Other Things To Note
In this article, I’ve talked a lot about JavaScript files because that’s really where it makes the most sense to defend against hacking attacks. SRI also works with CSS, and so you can use it in exactly the same way there. The risk for malicious CSS is much lower, but the potential to deface a site still exists and who knows what browser bugs could also lead to CSS inadvertently exposing your site to a hacker. So it’s work using SRI there too.
Another interesting thing you can do is use a Content Security Policy to specify that any script (or styles) on your page must use SRI, and of course that SRI must validate.
Content-Security-Policy: require-sri-for script;
This is a way to ensure that SRI is always used, which could be useful on sites worked on by multiple team members who may or may not be fully up to speed with how to do things. Again, a good place to read more about this is the always-great MDN docs for Subresource Integrity.
The last thing that’s worth talking about is browser support for SRI. Support in modern browsers is broad, with the main exception being Internet Explorer. Due to the backwards-compatible way the specification has been implemented, however, it’s safe to use immediately. Browsers that understand the integrity
attribute will use the hash and check integrity, and older browsers will just carry on as they always have and keep working. Of course, you’ll not get the added protection in those older browsers, but you will in the browsers that do offer support.
Conclusion
We’ve seen not only what those weird hashes in the integrity
attributes do, but how we can use them to defend against certain types of attacks on our website. Of course, there’s no one silver bullet that will defend our sites against every type of exploit, but Subresource Integrity is a really useful tool in the chain.

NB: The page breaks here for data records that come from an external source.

(** One turn: it completes when both fetches are fine and the sleep
    returns, and it leaves the exporter registered. *)
Lemma poll_outcome got self :
  registered self ->
  registered (fst (poll got self)) /\
  (snd (poll got self) = Done <-> turn_ok (refresh_rate self) got = true).
Proof.
  intros Hreg.
  pose proof (poll_rate got self) as Hrate. revert Hrate.
  unfold poll, turn_ok.
  pose proof (update_status_registered (status_fetch got) self Hreg) as Hreg1.
  pose proof (update_status_done (status_fetch got) self Hreg) as Hs.
  destruct (update_status (status_fetch got) self) as [s1 [|e]];
    cbn [fst snd] in *.
  2:{ intros _. split; [exact Hreg1 |].
      destruct (status_ok (status_fetch got)); [| split; discriminate].
      destruct Hs as [_ Hs]. discriminate (Hs eq_refl). }
  rewrite (proj1 Hs eq_refl). cbn [andb].
  pose proof (update_signal_registered (signal_fetch got) s1 Hreg1) as Hreg2.
  pose proof (update_signal_done (signal_fetch got) s1 Hreg1) as Hg.
  destruct (update_signal (signal_fetch got) s1) as [s2 [|e]];
    cbn [fst snd] in *.
  2:{ intros _. split; [exact Hreg2 |].
      destruct (signal_ok (signal_fetch got)); [| split; discriminate].
      destruct Hg as [_ Hg]. discriminate (Hg eq_refl). }
  rewrite (proj1 Hg eq_refl). cbn [andb].
  rewrite sleep_keeps. intros Hrate. split; [exact Hreg2 |].
  unfold sleep_until_next, sleep_ok, time_sleep. rewrite Hrate.
  destruct (float_of_int (refresh_rate self)) as [r|e]; cbn [snd];
    [| split; discriminate].
  cbv zeta.
  destruct (_ <? _)%float; cbn [snd orb].
  { destruct (os_sleep got); split; (reflexivity || discriminate). }
  destruct (PrimFloat.is_nan _); cbn [negb andb];
    [destruct (os_sleep got); split; discriminate |].
  destruct (_ <=? _)%float; cbn [negb andb];
    [| destruct (os_sleep got); split; discriminate].
  destruct (_ =? _)%float; cbn [negb];
    [destruct (os_sleep got); split; discriminate |].
  destruct (os_sleep got); split; (reflexivity || discriminate).
Qed.

End LoopOutcome.

(** X11. From a registered exporter the loop goes through all its turns
    exactly when in every turn [update_status] and [update_signal] are
    given fetches they take without an exception and the sleep returns:
    the refresh rate goes into a float, the time left is under 5 seconds
    or has nanoseconds below 2^63, and the operating system's sleep
    returns. A fetch that raises, an uptime row that does not go through,
    a bad table or a sleep that raises ends the loop with an exception; so
    a refresh rate of 2^1024 or more never gets through the first turn. *)
Theorem main_loop_completes_iff fetches self :
  registered self ->
  (snd (main_loop fetches self) = Done <->
   forallb (turn_ok (refresh_rate self)) fetches = true) /\
  (2 ^ 1024 <= refresh_rate self -> fetches <> [] ->
   snd (main_loop fetches self) <> Done).
Proof.
  intros Hreg.
  assert (Hiff : snd (main_loop fetches self) = Done <->
                 forallb (turn_ok (refresh_rate self)) fetches = true).
  { revert self Hreg. unfold main_loop.
    induction fetches as [|got fetches IH]; intros self Hreg;
      cbn [for_each forallb].
    - now split.
    - destruct (poll_outcome got self Hreg) as [Hreg1 Hturn].
      pose proof (poll_rate got self) as Hrate.
      destruct (poll got self) as [s1 [|e]]; cbn [fst snd] in *.
      + rewrite (proj1 Hturn eq_refl). cbn [andb]. rewrite <- Hrate.
        now apply IH.
      + destruct (turn_ok (refresh_rate self) got); cbn [andb];
          [| split; discriminate].
        destruct Hturn as [_ Hturn]. discriminate (Hturn eq_refl). }
  split; [exact Hiff |].
  intros Hhuge Hne Hdone. apply Hiff in Hdone.
  destruct fetches as [|got fetches]; [now apply Hne |].
  cbn [forallb] in Hdone.
  apply andb_prop in Hdone as [Hturn _].
  unfold turn_ok in Hturn. apply andb_prop in Hturn as [_ Hsleep].
  unfold sleep_ok in Hsleep.
  now rewrite (float_of_int_huge _ Hhuge) in Hsleep.
Qed.

Lemma main_loop_completes_iff_witness :
  snd (main_loop [good_turn] (init 30)) = Done /\
  snd (main_loop two_turns (init 30)) <> Done /\
  snd (main_loop [good_turn] (init (10 ^ 19))) <> Done /\
  snd (main_loop [good_turn] (init (10 ^ 400))) <> Done.
Proof.
  split; [| split; [| split]].
  - apply (proj1 (main_loop_completes_iff [good_turn] (init 30)
                    (init_registered 30))).
    vm_compute. reflexivity.
  - intros H.
    apply (proj1 (main_loop_completes_iff two_turns (init 30)
                    (init_registered 30))) in H.
    vm_compute in H. discriminate H.
  - intros H.
    apply (proj1 (main_loop_completes_iff [good_turn] (init (10 ^ 19))
                    (init_registered (10 ^ 19)))) in H.
    vm_compute in H. discriminate H.
  - apply (proj2 (main_loop_completes_iff [good_turn] (init (10 ^ 400))
                    (init_registered (10 ^ 400)))).
    + vm_compute. discriminate.
    + discriminate.
Defined.

(** ** Metric names *)

Section MetricNames.

Lemma contains_app c a b : contains c (a +:+ b) = contains c a || contains c b.
Proof.
  induction a as [|x a IH]; simpl; [reflexivity |].
  now rewrite IH, orb_assoc.
Qed.

Lemma contains_replace_same a b s :
  contains a b = false -> contains a (replace a b s) = false.
Proof.
  intros Hb. induction s as [|x s IH]; simpl; [reflexivity |].
  destruct (Ascii.eqb x a) eqn:E.
  - now rewrite contains_app, Hb, IH.
  - simpl. now rewrite E, IH.
Qed.

Lemma contains_replace_other c a b s :
  contains c b = false -> contains c s = false ->
  contains c (replace a b s) = false.
Proof.
  intros Hb. induction s as [|x s IH]; simpl; [reflexivity |].
  intros H. apply orb_false_iff in H as [Hx Hs].
  destruct (Ascii.eqb x a).
  - now rewrite contains_app, Hb, IH.
  - simpl. now rewrite Hx, IH.
Qed.

Lemma contains_lstrip c s : contains c s = false -> contains c (lstrip s) = false.
Proof.
  induction s as [|x s IH]; simpl; [reflexivity |].
  intros H. destruct (is_space x); [| exact H].
  apply orb_false_iff in H as [_ Hs]. now apply IH.
Qed.

Lemma contains_rstrip c s : contains c s = false -> contains c (rstrip s) = false.
Proof.
  induction s as [|x s IH]; simpl; [reflexivity |].
  intros H. apply orb_false_iff in H as [Hx Hs]. specialize (IH Hs).
  destruct (rstrip s) as [|y r].
  - destruct (is_space x); simpl; [reflexivity | now rewrite Hx].
  - simpl in *. now rewrite Hx, IH.
Qed.

Lemma contains_strip c s : contains c s = false -> contains c (strip s) = false.
Proof. intros H. now apply contains_rstrip, contains_lstrip. Qed.

Lemma contains_join c sep words :
  contains c sep = false -> Forall (fun w => contains c w = false) words ->
  contains c (join sep words) = false.
Proof.
  intros Hsep Hall. induction Hall as [|w ws Hw Hall IH]; [reflexivity |].
  cbn [join]. destruct ws as [|w' ws']; [exact Hw |].
  now rewrite !contains_app, Hw, Hsep, IH.
Qed.

Lemma contains_lower c s :
  (forall x, lower_char x = c -> x = c) ->
  contains c s = false -> contains c (lower s) = false.
Proof.
  intros Hc. induction s as [|x s IH]; simpl; [reflexivity |].
  intros H. apply orb_false_iff in H as [Hx Hs]. rewrite (IH Hs), orb_false_r.
  apply Ascii.eqb_neq. intros E. apply Hc in E.
  apply Ascii.eqb_neq in Hx. contradiction.
Qed.

Lemma lower_char_fixes (c : ascii) :
  (nat_of_ascii c < 97)%nat -> forall x, lower_char x = c -> x = c.
Proof.
  intros Hc x <-. revert Hc.
  destruct x as [[] [] [] [] [] [] [] []]; vm_compute; intros H;
    reflexivity || lia.
Qed.

Lemma lower_char_not_upper x : is_upper (lower_char x) = false.
Proof. destruct x as [[] [] [] [] [] [] [] []]; reflexivity. Qed.

Lemma lower_no_upper s : has_upper (lower s) = false.
Proof.
  induction s as [|x s IH]; simpl; [reflexivity |].
  now rewrite lower_char_not_upper, IH.
Qed.

Lemma lower_app a b : lower (a +:+ b) = lower a +:+ lower b.
Proof. induction a as [|x a IH]; simpl; [reflexivity | now rewrite IH]. Qed.

Lemma join_cons sep w ws : exists rest, join sep (w :: ws) = w +:+ rest.
Proof.
  destruct ws as [|w' ws']; cbn [join].
  - exists EmptyString. now rewrite app_empty_r.
  - eauto.
Qed.

(** A word as [to_metric] prepares it has no space and no parenthesis. *)
Lemma prepared_word c word :
  c = " "%char \/ c = "("%char \/ c = ")"%char ->
  contains c (strip (replace " " "_" (replace ")" "" (replace "(" "" word)))) = false.
Proof.
  intros Hc. apply contains_strip.
  destruct Hc as [-> | [-> | ->]].
  - now apply contains_replace_same.
  - apply contains_replace_other; [reflexivity |].
    apply contains_replace_other; [reflexivity |].
    now apply contains_replace_same.
  - apply contains_replace_other; [reflexivity |].
    now apply contains_replace_same.
Qed.

End MetricNames.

Exploiting a security flaw is often about getting multiple small pieces to line up. If A is in place, and you can make B happen, then a bug in C makes D possible. Browser features like SRI give us a good way to tie things down just a little bit more and potentially break that chain and prevent a hacker from getting what they want. What’s more, if you can integrate it into your build process or CMS, it’s something you should be able to set up once and then forget about and it won’t cause you day to day inconvenience.
As such, I’d really recommend taking a serious look at Subresource Integrity and implementing it on your sites if you can.